Mentre Trump e Netanyahu scatenano l'inferno nucleare nel Golfo, la Spagna nega le basi ai caccia USA. L'Italia di Meloni e Tajani resta a guardare, tra evacuazioni di massa e una sovranità perduta.
L’EUROPA SI SPEZZA SULL’IRAN: IL CORAGGIO DI SANCHEZ CONTRO IL SILENZIO DEI "SERVI"
di: Mancio
L'attacco "Epic Fury": Trump sfida il mondo
Dalla Casa Bianca, Donald Trump ha annunciato con la consueta sicumera l'esito dei primi raid: "In due ore abbiamo eliminato la leadership dell'Iran". L'operazione, denominata "Epic Fury", è stata definita dal Pentagono come la più complessa e precisa della storia americana.

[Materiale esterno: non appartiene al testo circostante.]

Definition demo_zops : list zop :=
  [ZInsert [1; 2; 65535] (dbl 7) (str "seven"); ZInsert [65535] (dbl 3) (str "three");
   ZInsert [1; 1; 1; 65535] (dbl 5) (str "five"); ZInsert [65535] (dbl 5) (str "cinq");
   ZDelete (dbl 3) (str "three"); ZDelete (dbl 4) (str "seven")].

(** The list after a session in an empty memory. *)
Definition session (os : list zop) : heap * zskiplist :=
  default (∅, Zskiplist 1 None 0 1) (st ← zslCreate ∅; fst <$> run_zops os st).

Lemma session_rep os :
  bool_decide (zops_ok os []) = true → zlen os < 2 ^ 32 →
  ∃ xs, zsl_rep (session os).1 (session os).2 xs ∧ ikey <$> xs = (spec_zops os []).1.
Proof.
  intros Hok%bool_decide_eq_true Hlen. destruct (create_rep ∅) as (h0 & z0 & Hc & Hz0 & _).
  destruct (zops_refine os h0 z0 [] Hz0 Hok Hlen) as (h & z & xs & Hrun & Hz & Hk).
  exists xs. split; [|exact Hk]. unfold session. rewrite Hc. cbn [mbind option_bind]. rewrite Hrun. exact Hz.
Qed.

Definition demo_zsl : heap * zskiplist := session demo_zops.

(** The comment of [zslGetRank] asks for the rank of the pair of a score and
    a string and 0 when it is not found; the last test compares the string only,
    so for a higher score than that of the element the function returns the
    rank of the element all the same. *)
Theorem zslGetRank_ignores_score :
  ∃ h z xi, zsl_rep h z [xi] ∧ ¬ keq (ikey xi) (dbl 9, str "seven") ∧
    zslGetRank h z (dbl 9) (str "seven") = Some 1.
Proof.
  destruct (session_rep [ZInsert [65535] (dbl 7) (str "seven")]) as (xs & Hz & Hk); [by vm_compute..|].
  destruct xs as [|xi [|? ?]]; [discriminate Hk| |discriminate Hk]. cbn in Hk. injection Hk as Hs He.
  eexists _, _, xi. split; [exact Hz|]. split; [|by vm_compute].
  unfold keq, ikey, feq. simpl. rewrite Hs. by intros [[=] _].
Qed.

(** [zslIsInLexRange] compares the contents of the bounds with [sdscmp], the
    shared object for "-" (whose contents are "minstring") included: the range
    from "-" to "(minstring" is taken for an empty one, although "apple" is
    between its bounds. *)
Theorem zslInLexRange_minstring :
  ∃ h z xi range, zsl_rep h z [xi] ∧
    zslParseLexRange (str "-") (str "(minstring") = Some (Some range) ∧
    above_lmin range xi ∧ below_lmax range xi ∧ zslFirstInLexRange h z range = Some None.
Proof.
  destruct (session_rep [ZInsert [65535] (dbl 1) (str "apple")]) as (xs & Hz & Hk); [by vm_compute..|].
  destruct xs as [|xi [|? ?]]; [discriminate Hk| |discriminate Hk]. cbn in Hk. injection Hk as Hs He.
  eexists _, _, xi, _. split; [exact Hz|]. split; [reflexivity|]. unfold above_lmin, below_lmax. simpl. rewrite He.
  split_and!; by vm_compute.
Qed.

(** ** Witnesses *)
Lemma demo_rep :
  ∃ a b c, zsl_rep demo_zsl.1 demo_zsl.2 [a; b; c] ∧ ikey a = (dbl 5, str "cinq") ∧
    ikey b = (dbl 5, str "five") ∧ ikey c = (dbl 7, str "seven").
Proof.
  destruct (session_rep demo_zops) as (xs & Hz & Hk); [by vm_compute..|].
  replace (spec_zops demo_zops []).1 with [(dbl 5, str "cinq"); (dbl 5, str "five"); (dbl 7, str "seven")] in Hk by reflexivity.
  destruct xs as [|a [|b [|c [|? ?]]]]; [discriminate Hk..| |discriminate Hk].
  exists a, b, c. split; [exact Hz|]. unfold ikey in Hk |- *. cbn [fmap list_fmap] in Hk.
  injection Hk as A1 A2 B1 B2 C1 C2. by rewrite A1, A2, B1, B2, C1, C2.
Qed.

Lemma zskiplist_refines_sorted_list_witness :
  ∃ h0 z0 h' z' xs, zslCreate ∅ = Some (h0, z0) ∧
    run_zops demo_zops (h0, z0) = Some (h', z', [true; true; true; true; true; false]) ∧ zsl_rep h' z' xs ∧
    ikey <$> xs = [(dbl 5, str "cinq"); (dbl 5, str "five"); (dbl 7, str "seven")].
Proof.
  destruct (zskiplist_refines_sorted_list ∅ demo_zops) as (h0 & z0 & h' & z' & xs & H1 & H2 & H3 & H4);
    [apply (bool_decide_unpack _); by vm_compute|by vm_compute|].
  exists h0, z0, h', z', xs. split; [exact H1|]. split; [rewrite H2; reflexivity|]. split; [exact H3|].
  rewrite H4. reflexivity.
Defined.

Lemma zslInsert_invariant_witness :
  ∃ h' z' x xs, zslInsert demo_zsl.1 demo_zsl.2 [65535] (dbl 6) (str "six") = Some (h', z', x, []) ∧ zsl_rep h' z' xs.
Proof.
  destruct demo_rep as (a & b & c & Hz & Ka & Kb & Kc).
  destruct (zslInsert_invariant demo_zsl.1 demo_zsl.2 [a; b; c] [65535] [] 1 (dbl 6) (str "six") Hz)
    as (_ & h' & z' & x & l1 & l2 & Hrun & _ & _ & Hz' & _); [done|by vm_compute|by vm_compute| |by vm_compute|].
  - repeat constructor; rewrite ?Ka, ?Kb, ?Kc; apply (bool_decide_unpack _); by vm_compute.
  - exists h', z', x. eexists. split; [exact Hrun|exact Hz'].
Defined.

Ma la precisione dei missili non cancella l'illegalità internazionale di un attacco condotto senza il mandato dell'ONU o l'autorizzazione del Congresso.
Il "caso Italia": 70mila cittadini nel mirino e il silenzio del Governo
Mentre Giorgia Meloni tarda a pronunciare anche una sola parola di ferma condanna, l'Italia si limita a gestire l'emergenza consolare, rinunciando a qualsiasi ruolo di mediazione politica.
La "Dottrina Sanchez": l'unica voce fuori dal coro
Analisi del conflitto: danni e prospettive
Ad oggi, il bilancio è tragico e non si limita ai soli obiettivi militari:
- Infrastrutture: Colpite centrali elettriche e snodi logistici in Iran, con blackout che interessano milioni di civili.
- Economia: Il prezzo del petrolio è schizzato a causa delle tensioni nello Stretto di Hormuz, minacciando una recessione globale.
- Geopolitica: La frattura in seno alla NATO e all'UE è evidente. Mentre Francia, Germania e Regno Unito si dicono "pronti" a difendere i Paesi del Golfo, la Spagna sceglie la neutralità attiva e il diritto internazionale.
#Manciopensiero conclusivo
La lezione che arriva da Madrid è brutale nella sua semplicità: non essere amici dei regimi non significa dover essere servi dei gangster.
Resta da capire se il resto d'Europa avrà il coraggio di seguire questa scia o se continuerà a scivolare, in silenzio, verso la Terza Guerra Mondiale.